**INPUT MATERIAL:**
(* ===== verification/Promotions.v ===== *)
(** Applying a promotion file: [_apply_promotions] and the statements it runs, of
    [src/src/makolet/adapters/persistence/ingestion.py], on the promotion tables of
    [adapters/persistence/schema.py].

    [uuidv7] gives the id of the row a file inserts for a promotion.  Where the server is
    free in the order of conflicting rows of one statement, the model takes the staged order. *)
From S2P Require Import Prelude Errors Effects Enums PyNumbers Models AppModels Temporal Catalog Prices.

(** ** Tables *)

(** Subchain, promotion code and store scope, within a portal. *)
Abbreviation promotion_key := (portal_key * (pystr * pystr * pystr))%type.

(** The columns of a promotion, with the fingerprint they are compared by. *)
Record PromotionValue := {
  pmv_description : option pystr;
  pmv_discount_kind : DiscountKind;
  pmv_starts_at : option Z;
  pmv_ends_at : option Z;
  pmv_reward_type : option Z;
  pmv_allows_multiple_discounts : option bool;
  pmv_minimum_quantity : option Z;
  pmv_maximum_quantity : option Z;
  pmv_discount_rate : option Z;
  pmv_minimum_purchase : option Z;
  pmv_discounted_price : option Z;
  pmv_discounted_unit_price : option Z;
  pmv_minimum_items_offered : option Z;
  pmv_additional_restrictions : option pystr;
  pmv_remarks : option pystr;
  pmv_is_active : option bool;
  pmv_fingerprint : pystr
}.

Record PromotionRow := {
  prm_id : uuid;
  prm_key : promotion_key;
  prm_value : PromotionValue;
  prm_source_file : uuid;
  prm_valid_from : Z;
  prm_valid_to : option Z;
  prm_last_observed_at : Z
}.
#[export] Instance promotion_row : TemporalRow PromotionRow promotion_key PromotionValue := {|
  row_key := prm_key; row_value := prm_value; row_from := prm_valid_from; row_to := prm_valid_to;
  close_at t a := {| prm_id := prm_id a; prm_key := prm_key a; prm_value := prm_value a;
    prm_source_file := prm_source_file a; prm_valid_from := prm_valid_from a;
    prm_valid_to := Some t; prm_last_observed_at := prm_last_observed_at a |} |}.
#[export] Instance promotion_row_laws : TemporalRowLaws PromotionRow promotion_key PromotionValue.
Proof. by split. Qed.

Record StagedPromotion := {
  spm_record_index : Z;
  spm_chain_id : pystr;
  spm_subchain_id : pystr;
  spm_source_scope_store_code : pystr;
  spm_source_promotion_id : pystr;
  spm_value : PromotionValue
}.
Record StagedPromotionItem := {
  spi_record_index : Z;
  spi_item_index : Z;
  spi_source_item_code : pystr;
  spi_item_type : option Z;
  spi_is_gift : bool
}.
Record StagedPromotionStore := { sps_record_index : Z; sps_store_index : Z; sps_source_store_code : pystr }.
Record StagedPromotionClub := { spc_record_index : Z; spc_club_index : Z; spc_club_id : pystr }.

Record Promotions := {
  staged_promotions : gmap uuid (list StagedPromotion);
  staged_promotion_items : gmap uuid (list StagedPromotionItem);
  staged_promotion_stores : gmap uuid (list StagedPromotionStore);
  staged_promotion_clubs : gmap uuid (list StagedPromotionClub);
  promotions : list PromotionRow;
  promotion_items : gmap (uuid * item_key) (option Z * bool);
  promotion_stores : gmap (uuid * store_key) unit;
  promotion_clubs : gmap (uuid * pystr) unit
}.

Definition set_promotions f (p : Promotions) : Promotions := {|
  staged_promotions := staged_promotions p; staged_promotion_items := staged_promotion_items p;
  staged_promotion_stores := staged_promotion_stores p; staged_promotion_clubs :=
  staged_promotion_clubs p; promotions := f (promotions p); promotion_items := promotion_items p;
  promotion_stores := promotion_stores p; promotion_clubs := promotion_clubs p |}.
Definition set_relations items stores clubs (p : Promotions) : Promotions := {|
  staged_promotions := staged_promotions p; staged_promotion_items := staged_promotion_items p;
  staged_promotion_stores := staged_promotion_stores p; staged_promotion_clubs :=
  staged_promotion_clubs p; promotions := promotions p; promotion_items := items (promotion_items p);
  promotion_stores := stores (promotion_stores p); promotion_clubs := clubs (promotion_clubs p) |}.

(** The check constraints of [promotions] that relate or bound its columns. *)
Definition nonnegative (o : option Z) : bool := match o with Some z => 0 <=? z | None => true end.
Definition in_order (lo hi : option Z) : bool :=
  match lo, hi with Some a, Some b => a <=? b | _, _ => true end.
Definition promotion_checks (v : PromotionValue) : bool :=
  in_order (pmv_starts_at v) (pmv_ends_at v)
  && nonnegative (pmv_minimum_quantity v) && nonnegative (pmv_maximum_quantity v)
  && in_order (pmv_minimum_quantity v) (pmv_maximum_quantity v)
  && nonnegative (pmv_discount_rate v) && nonnegative (pmv_minimum_purchase v)
  && nonnegative (pmv_discounted_price v) && nonnegative (pmv_discounted_unit_price v)
  && nonnegative (pmv_minimum_items_offered v).

(** The open row of a promotion: at most one by the partial unique index. *)
Definition open_promotion (rows : list PromotionRow) (k : promotion_key) : option PromotionRow :=
  List.find (fun a => bool_decide (prm_key a = k) && is_open a) rows.

(** ** The file *)

Section promotions.
Variable portal : portal_key.
Variable source_file : uuid.
Variable applied_at : Z.
Variable uuidv7 : promotion_key -> uuid.

Definition promotion_key_of (r : StagedPromotion) : promotion_key :=
  (portal, (spm_subchain_id r, spm_source_promotion_id r, spm_source_scope_store_code r)).

(** [_PROMOTION_INCOMING]. *)
Definition promotion_incoming (p : Promotions) : gmap promotion_key StagedPromotion :=
  latest promotion_key_of spm_record_index (staged (staged_promotions p) source_file).

(** Subchain and store scope. *)
Definition scope_of (k : promotion_key) : pystr * pystr := (k.2.1.1, k.2.2).

(** The scopes of the staged documents. *)
Definition document_scopes (c : Catalog) : gset (pystr * pystr) :=
  list_to_set (map (fun d => (default [] (sdoc_subchain_id d), default [] (sdoc_store_id d)))
    (staged (staged_documents c) source_file)).
Definition incoming_scopes (incoming : gmap promotion_key StagedPromotion) : gset (pystr * pystr) :=
  set_map scope_of (dom incoming).

(** ** Validation *)

Definition prior_promotions (p : Promotions) (s : pystr * pystr) : Z :=
  py_len (List.filter (fun a => is_open a && bool_decide ((prm_key a).1 = portal)
                                && bool_decide (scope_of (prm_key a) = s)) (promotions p)).

Definition validate_full_promotion_snapshot (minimum_full_records : Z)
    (maximum_drop_fraction : float64) : M (Catalog * Promotions) unit :=
  '(c, p) ← get_state;
  let incoming := promotion_incoming p in
  let rows := map (fun s => (s, count (fun k _ => bool_decide (scope_of k = s)) incoming))
                (elements (incoming_scopes incoming ∪ document_scopes c)) in
  raise_if (zsum (map snd rows) <? minimum_full_records) (PyExn SnapshotValidationError);;
  for_each (fun '(s, incoming_count) =>
    validate_drop incoming_count (prior_promotions p s) maximum_drop_fraction) rows.

(** ** Items and stores *)

Definition blank_item (code : pystr) : ItemDetails := {|
  id_gtin := None; id_item_type := None; id_name := code; id_manufacturer := (None, None, None);
  id_unit_quantity := None; id_quantity := None; id_unit_of_measure := None;
  id_is_weighted := None; id_quantity_in_package := None |}.

(** The item codes of the children. *)
Definition child_items (p : Promotions) : gmap item_key unit :=
  list_to_map (map (fun i => ((portal, spi_source_item_code i), tt))
    (staged (staged_promotion_items p) source_file)).

(** [GROUP BY chain_id, subchain_id, source_store_code]. *)
Definition child_stores (p : Promotions) : list (store_key * pystr) :=
  remove_dups (s ← staged (staged_promotion_stores p) source_file;
               r ← staged (staged_promotions p) source_file;
               if spm_record_index r =? sps_record_index s
               then [(store_of portal (spm_subchain_id r) (sps_source_store_code s), spm_chain_id r)]
               else []).

(** One statement may not upsert a row twice. *)
Definition cardinality_violation : exn := PyExn OtherException.

Definition ensure_promotion_items_and_stores : M (Catalog * Promotions) unit :=
  p ← gets snd;
  lift (write retailer_items set_retailer_items (checked_upsert it_first_seen_at applied_at
    (fun '(k, _) => {| it_details := blank_item k.2; it_first_seen_at := applied_at;
                       it_last_seen_at := applied_at; it_source_file := source_file |})
    (fun _ old => {| it_details := it_details old; it_first_seen_at := it_first_seen_at old;
                     it_last_seen_at := applied_at; it_source_file := source_file |})
    (map_imap (fun (k : item_key) _ => Some (k, tt)) (child_items p))));;
  raise_if (negb (bool_decide (NoDup (map fst (child_stores p))))) cardinality_violation;;
  lift (write stores set_stores (checked_upsert st_first_seen_at applied_at
    (fun '(s, chain) => {| st_details := default_details chain s.2.2; st_is_active := true;
                           st_first_seen_at := applied_at; st_last_seen_at := applied_at;
                           st_source_file := source_file |})
    (fun _ old => {| st_details := st_details old; st_is_active := true;
                     st_first_seen_at := st_first_seen_at old; st_last_seen_at := applied_at;
                     st_source_file := source_file |})
    (map_imap (fun (s : store_key) chain => Some (s, chain)) (list_to_map (child_stores p))))).

(** ** The promotion rows *)

Section incoming.
Variable incoming : gmap promotion_key StagedPromotion.

Definition promotion_changed (rows : list PromotionRow) (k : promotion_key) : bool :=
  match incoming !! k, open_promotion rows k with
  | Some r, Some a => negb (bool_decide (pmv_fingerprint (prm_value a) = pmv_fingerprint (spm_value r)))
  | _, _ => false
  end.
Definition promotion_unchanged (rows : list PromotionRow) (k : promotion_key) : bool :=
  match incoming !! k, open_promotion rows k with
  | Some r, Some a => bool_decide (pmv_fingerprint (prm_value a) = pmv_fingerprint (spm_value r))
  | _, _ => false
  end.

(** [SET last_observed_at = :applied_at, source_file_id = :source_file_id]. *)
Definition observe (a : PromotionRow) : PromotionRow := {|
  prm_id := prm_id a; prm_key := prm_key a; prm_value := prm_value a;
  prm_source_file := source_file; prm_valid_from := prm_valid_from a;
  prm_valid_to := prm_valid_to a; prm_last_observed_at := applied_at |}.
Definition observe_open (keys : promotion_key -> bool) (rows : list PromotionRow) : list PromotionRow :=
  map (fun a => if is_open a && keys (prm_key a) then observe a else a) rows.

Definition inserted_promotion (kr : promotion_key * StagedPromotion) : PromotionRow := {|
  prm_id := uuidv7 kr.1; prm_key := kr.1; prm_value := spm_value kr.2;
  prm_source_file := source_file; prm_valid_from := applied_at; prm_valid_to := None;
  prm_last_observed_at := applied_at |}.

(** The incoming promotions without an open row. *)
Definition missing_promotions (rows : list PromotionRow) : gmap promotion_key StagedPromotion :=
  filter (fun '(k, _) => open_promotion rows k = None) incoming.

Definition insert_promotions (rows : list PromotionRow) : option (list PromotionRow) :=
  if forallb (fun '(_, r) => promotion_checks (spm_value r)) (map_to_list (missing_promotions rows))
  then open_rows (map inserted_promotion (map_to_list (missing_promotions rows))) rows else None.

(** ** Relations *)

(** [JOIN parent ... JOIN promotions]: the children whose parent is in the file, with the
    open promotion of the parent. *)
Definition attached {C} (index : C -> Z) (children : list C) (rows : list PromotionRow)
    : list (PromotionRow * StagedPromotion * C) :=
  ch ← children;
  '(k, r) ← map_to_list incoming;
  a ← List.filter (fun a => bool_decide (prm_key a = k) && is_open a) rows;
  if spm_record_index r =? index ch then [(a, r, ch)] else [].

(** [INSERT ... ON CONFLICT DO NOTHING]. *)
Definition insert_new `{Countable K} {A} (new : list (K * A)) (table : gmap K A) : gmap K A :=
  foldl (fun m '(k, a) => match m !! k with Some _ => m | None => <[ k := a ]> m end) table new.

Definition attach_promotion_relations : M (Catalog * Promotions) unit :=
  '(c, p) ← get_state;
  let items := attached spi_record_index (staged (staged_promotion_items p) source_file) (promotions p) in
  let stores_ := attached sps_record_index (staged (staged_promotion_stores p) source_file) (promotions p) in
  let clubs := attached spc_record_index (staged (staged_promotion_clubs p) source_file) (promotions p) in
  on_locals (modify (set_relations
    (insert_new (omap (fun '(a, _, i) =>
       let k := (portal, spi_source_item_code i) in
       if bool_decide (is_Some (retailer_items c !! k))
       then Some ((prm_id a, k), (spi_item_type i, spi_is_gift i)) else None) items))
    (insert_new (omap (fun '(a, r, s) =>
       let k := store_of portal (spm_subchain_id r) (sps_source_store_code s) in
       if bool_decide (is_Some (stores c !! k)) then Some ((prm_id a, k), tt) else None) stores_))
    (insert_new (map (fun '(a, _, cl) => ((prm_id a, spc_club_id cl), tt)) clubs)))).

(** ** Absent promotions *)

(** The open promotions of the file's scopes that it does not list. *)
Definition absent_promotion (scopes : gset (pystr * pystr)) (k : promotion_key) : bool :=
  bool_decide (k.1 = portal) && bool_decide (scope_of k ∈ scopes) && bool_decide (incoming !! k = None).

Definition close_absent : M (Catalog * Promotions) Z :=
  '(c, p) ← get_state;
  let scopes := incoming_scopes incoming ∪ document_scopes c in
  let absent := List.filter (fun a => is_open a && absent_promotion scopes (prm_key a)) (promotions p) in
  on_locals (write promotions set_promotions (fun rows =>
    close_rows (absent_promotion scopes) applied_at (observe_open (absent_promotion scopes) rows)));;
  mret (py_len absent).
End incoming.

(** ** [_apply_promotions] *)

Definition write_promotions (is_full : bool) : M (Catalog * Promotions) ApplySummary :=
  p ← gets snd;
  let incoming := promotion_incoming p in
  let rows := promotions p in
  let inserted := count (fun k _ => bool_decide (open_promotion rows k = None)) incoming in
  let updated := count (fun k _ => promotion_changed incoming rows k) incoming in
  let unchanged := count (fun k _ => promotion_unchanged incoming rows k) incoming in
  on_locals (write promotions set_promotions (fun rows =>
    close_rows (promotion_changed incoming rows) applied_at rows));;
  on_locals (modify (set_promotions (fun rows => observe_open (promotion_unchanged incoming rows) rows)));;
  on_locals (write promotions set_promotions (insert_promotions incoming));;
  attach_promotion_relations incoming;;
  absent ← if is_full then close_absent incoming else mret 0;
  mret {| inserted := inserted; updated := updated; unchanged := unchanged; unavailable := absent;
          history_events := inserted + updated + absent |}.

Definition apply_promotions (is_full : bool) (minimum_full_records : Z)
    (maximum_drop_fraction : float64) : M (Catalog * Promotions) ApplySummary :=
  when is_full (validate_full_promotion_snapshot minimum_full_records maximum_drop_fraction);;
  ensure_promotion_items_and_stores;;
  write_promotions is_full.
End promotions.
(* ===== verification/ApplySpec.v ===== *)
(** The properties of the apply transaction and of applying promotion files, and the runs
    that witness them. *)
From Stdlib Require Import SpecFloat.
From stdpp Require Import relations.
From S2P Require Import Prelude Errors Effects Enums PyNumbers Models AppModels Ports Database SourceFiles Samples Staging Temporal Catalog Prices PricesFacts Roster CatalogSpec Promotions PromotionsFacts Apply ApplyFacts.

Section properties.
Context {Y : Type}.
Context (collate : pystr -> pystr -> bool) (uuidv7 : Promotions -> promotion_key -> uuid).
Context (match_exact : portal_key -> uuid -> Z -> Catalog -> M Y unit) (limits : IssueLimits).

Abbreviation apply := (apply collate uuidv7 match_exact limits).

Lemma apply_wp sid d minimum drop s t y :
  wp (apply sid d minimum drop)
    (fun _ w' => db w'.1 = db s /\ lock_stack w'.1 = lock_stack s /\ applied sid d (db s) t w'.2.1)
    (fun _ w' => db w'.1 = db s /\ lock_stack w'.1 = lock_stack s /\ only_issues t w'.2.1 /\ w'.2.2 = y)
    (s, (t, y)).
Proof.
  assert (Hsame : only_issues t t) by done.
  unfold Apply.apply. wp_step. wp_step; [done|]. wp_step. wp_step; [done|]. wp_step.
  unfold in_joint_transaction. wp_step. wp_step. wp_step. wp_step; [done|].
  pose proof (body_spec collate uuidv7 match_exact limits sid d minimum drop (db s) t y) as Hbody.
  unfold wp, joint_transaction, transaction in Hbody |- *.
  destruct (apply_body _ _ _ _ _ _ _ _ _) as [[r|e] [dbv [t' y']]]; [|done].
  destruct Hbody as [Hdb Hr]. cbn [fst snd] in *. subst dbv. destruct r as [summary|q]; cbn; [done|].
  destruct Hr as [Hi ->]. done.
Qed.

Lemma apply_histories sid d minimum drop s t y : histories_ok (at_catalog t) ->
  wp (apply sid d minimum drop) (fun _ w' => histories_ok (at_catalog w'.2.1))
    (fun _ w' => histories_ok (at_catalog w'.2.1)) (s, (t, y)).
Proof.
  intros Hok. unfold Apply.apply. wp_step. wp_step; [done|]. wp_step. wp_step; [done|]. wp_step.
  unfold in_joint_transaction. wp_step. wp_step. wp_step. wp_step; [done|].
  pose proof (body_histories collate uuidv7 match_exact limits sid d minimum drop (db s) t y Hok) as Hbody.
  unfold wp, joint_transaction, transaction in Hbody |- *.
  destruct (apply_body _ _ _ _ _ _ _ _ _) as [[r|e] [dbv [t' y']]]; [|done].
  by destruct r as [summary|q].
Qed.

(** C21: files are applied in order.  An apply that returns has set the watermark of every
    scope of the file to the file's time and content, has moved no watermark back or to other
    content of the same time, and left the watermarks of other scopes alone; an apply that
    raises, in quarantine or otherwise, leaves the catalog, the promotions, the watermarks and
    the contents as they were; and neither touches the lifecycle tables or the lock. *)
Theorem apply_in_order sid d minimum drop s t y o s' t' y' :
  apply sid d minimum drop (s, (t, y)) = (o, (s', (t', y'))) ->
  db s' = db s /\ lock_stack s' = lock_stack s /\
  watermarks_advance (at_watermarks t) (at_watermarks t') /\
  match o with
  | Returned _ =>
      (forall k c, at_contents t !! k = Some c -> at_contents t' !! k = Some c) /\
      exists row scopes, lock_source_for_apply sid d (db s) = (Returned row, db s) /\
        prepare_source_scopes sid d t = (Returned scopes, t) /\
        (forall sc, sc ∈ scopes -> at_watermarks t' !! (sa_portal row, family_of d, sc) =
           Some {| wm_effective := effective_timestamp row (declared_timestamps sid t);
                   wm_sha256 := sa_content_sha256 row; wm_source_file := sid |}) /\
        (forall k, (forall sc, sc ∈ scopes -> k <> (sa_portal row, family_of d, sc)) ->
           at_watermarks t' !! k = at_watermarks t !! k)
  | Raised _ => only_issues t t' /\ y' = y
  end.
Proof.
  intros Hrun. pose proof (apply_wp sid d minimum drop s t y) as Hwp. unfold wp in Hwp. rewrite Hrun in Hwp.
  destruct o as [summary|e]; destruct Hwp as (Hdb & Hl & H); cbn [fst snd] in *.
  - destruct H as (Hadv & Hold & _ & H). done.
  - destruct H as [Hi Hy]. split_and!; try done. destruct Hi as (_ & _ & -> & _). done.
Qed.

(** Applies of any files, and what else happens in between: staging, lifecycle changes, and
    whatever leaves prices, availability and watermarks alone. *)
Inductive apply_step : Session_state * (ApplyTables * Y) -> Session_state * (ApplyTables * Y) -> Prop :=
  | step_apply sid d minimum drop w o w' :
      apply sid d minimum drop w = (o, w') -> apply_step w w'
  | step_other s t y s' t' y' :
      price_history (at_catalog t') = price_history (at_catalog t) ->
      current_prices (at_catalog t') = current_prices (at_catalog t) ->
      availability_history (at_catalog t') = availability_history (at_catalog t) ->
      current_availability (at_catalog t') = current_availability (at_catalog t) ->
      at_watermarks t' = at_watermarks t ->
      apply_step (s, (t, y)) (s', (t', y')).

(** C22: however applies interleave with staging and with each other, raise or return, the
    price and availability histories stay well formed - periods of a key never empty and never
    overlapping, and the current rows exactly the open rows - and no watermark goes back. *)
Theorem catalog_invariant w w' :
  rtc apply_step w w' -> histories_ok (at_catalog w.2.1) ->
  histories_ok (at_catalog w'.2.1) /\ watermarks_advance (at_watermarks w.2.1) (at_watermarks w'.2.1).
Proof.
  induction 1 as [w|w1 w2 w3 Hstep _ IH]; intros Hok; [done|].
  assert (Hone : histories_ok (at_catalog w2.2.1) /\
    watermarks_advance (at_watermarks w1.2.1) (at_watermarks w2.2.1)).
  { destruct Hstep as [sid d minimum drop [s [t y]] o [s' [t' y']] Hrun|s t y s' t' y' Hp Hcp Ha Hca Hw].
    - pose proof (apply_wp sid d minimum drop s t y) as H1.
      pose proof (apply_histories sid d minimum drop s t y Hok) as H2.
      unfold wp in H1, H2. rewrite Hrun in H1, H2. destruct o; [by destruct H1 as (_ & _ & ? & _)|].
      destruct H1 as (_ & _ & (_ & _ & Hw & _) & _). cbn [fst snd] in *. by rewrite Hw.
    - cbn [fst snd] in *. rewrite Hw. split; [|done]. destruct Hok. by split; rewrite ?Hp, ?Hcp, ?Ha, ?Hca. }
  destruct Hone as [Hok2 Hw2]. destruct (IH Hok2) as [Hok3 Hw3]. split; [done|]. by etransitivity.
Qed.
End properties.


(** ** Sample runs *)

Definition no_promotions : Promotions := {|
  staged_promotions := ∅; staged_promotion_items := ∅; staged_promotion_stores := ∅;
  staged_promotion_clubs := ∅; promotions := []; promotion_items := ∅; promotion_stores := ∅;
  promotion_clubs := ∅ |}.
Definition sample_tables : ApplyTables := {|
  at_catalog := sample_catalog; at_promotions := no_promotions; at_watermarks := ∅; at_contents := ∅;
  at_issues := []; at_stages := ∅; at_summaries := ∅; at_rebuild_files := ∅ |}.
(** A newer file of the same store was applied before. *)
Definition sample_newer : ApplyTables := {|
  at_catalog := sample_catalog; at_promotions := no_promotions;
  at_watermarks := {[ (sample_portal, py "prices", (py "1", py "001")) :=
    {| wm_effective := 901; wm_sha256 := sample_digest; wm_source_file := 2 |} ]};
  at_contents := ∅; at_issues := []; at_stages := ∅; at_summaries := ∅; at_rebuild_files := ∅ |}.
Definition sample_limits : IssueLimits :=
  {| maximum_issues := 100; maximum_issue_bytes := 100000; maximum_evidence := 10 |}.
Definition sample_ids (p : Promotions) (k : promotion_key) : uuid := Zpos (encode k).
Definition sample_matching (p : portal_key) (f : uuid) (t : Z) (c : Catalog) : M unit unit := mret tt.

Abbreviation sample_run := (apply any_order sample_ids sample_matching sample_limits 1 PRICE_DELTA 1 float_0_50).

(** The file is applied when it is in order and quarantined when it is not. *)
Example sample_runs :
  (sample_run (no_lock db_applying, (sample_tables, tt))).1
    = Returned {| inserted := 2; updated := 0; unchanged := 0; unavailable := 0; history_events := 4 |} /\
  (sample_run (no_lock db_applying, (sample_newer, tt))).1 = Raised (MakoletExn QuarantinedFileError 0).
Proof. split; vm_compute; reflexivity. Qed.

Lemma sample_run_eq : exists s' t' y',
  sample_run (no_lock db_applying, (sample_tables, tt))
  = (Returned {| inserted := 2; updated := 0; unchanged := 0; unavailable := 0; history_events := 4 |}, (s', (t', y'))).
Proof.
  destruct (sample_run (no_lock db_applying, (sample_tables, tt))) as [o [s' [t' y']]] eqn:E.
  exists s', t', y'. destruct sample_runs as [Hr _]. rewrite E in Hr. cbn [fst] in Hr. by subst o.
Qed.

(** ** Witnesses *)

Lemma apply_in_order_witness : exists s' t' y',
  sample_run (no_lock db_applying, (sample_tables, tt))
    = (Returned {| inserted := 2; updated := 0; unchanged := 0; unavailable := 0; history_events := 4 |}, (s', (t', y'))) /\
  db s' = db (no_lock db_applying) /\ watermarks_advance (at_watermarks sample_tables) (at_watermarks t').
Proof.
  destruct sample_run_eq as (s' & t' & y' & Hrun). exists s', t', y'. split; [exact Hrun|].
  destruct (apply_in_order any_order sample_ids sample_matching sample_limits _ _ _ _ _ _ _ _ _ _ _ Hrun)
    as (Hdb & _ & Hw & _).
  split; [exact Hdb|exact Hw].
Defined.

Lemma catalog_invariant_witness : exists w',
  rtc (apply_step any_order sample_ids sample_matching sample_limits) (no_lock db_applying, (sample_tables, tt)) w' /\
  w' <> (no_lock db_applying, (sample_tables, tt)) /\ histories_ok (at_catalog w'.2.1).
Proof.
  destruct sample_run_eq as (s' & t' & y' & Hrun). exists (s', (t', y')).
  assert (Hrtc : rtc (apply_step any_order sample_ids sample_matching sample_limits)
    (no_lock db_applying, (sample_tables, tt)) (s', (t', y'))).
  { apply rtc_once. exact (step_apply _ _ _ _ _ _ _ _ _ _ _ Hrun). }
  split; [exact Hrtc|]. split.
  - intros He. assert (Hl : price_history (at_catalog (sample_run (no_lock db_applying, (sample_tables, tt))).2.2.1) <> [])
      by (vm_compute; discriminate).
    apply Hl. rewrite Hrun. cbn [fst snd]. injection He as _ -> _. reflexivity.
  - exact (proj1 (catalog_invariant any_order sample_ids sample_matching sample_limits _ _ Hrtc sample_catalog_ok)).
Defined.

**TASK REQUIREMENTS:**
Read the listing line by line, and copy each line in which the word "parent" is found.

**RESULT OF THE TASK:**
(** [JOIN parent ... JOIN promotions]: the children whose parent is in the file, with the
    open promotion of the parent. *)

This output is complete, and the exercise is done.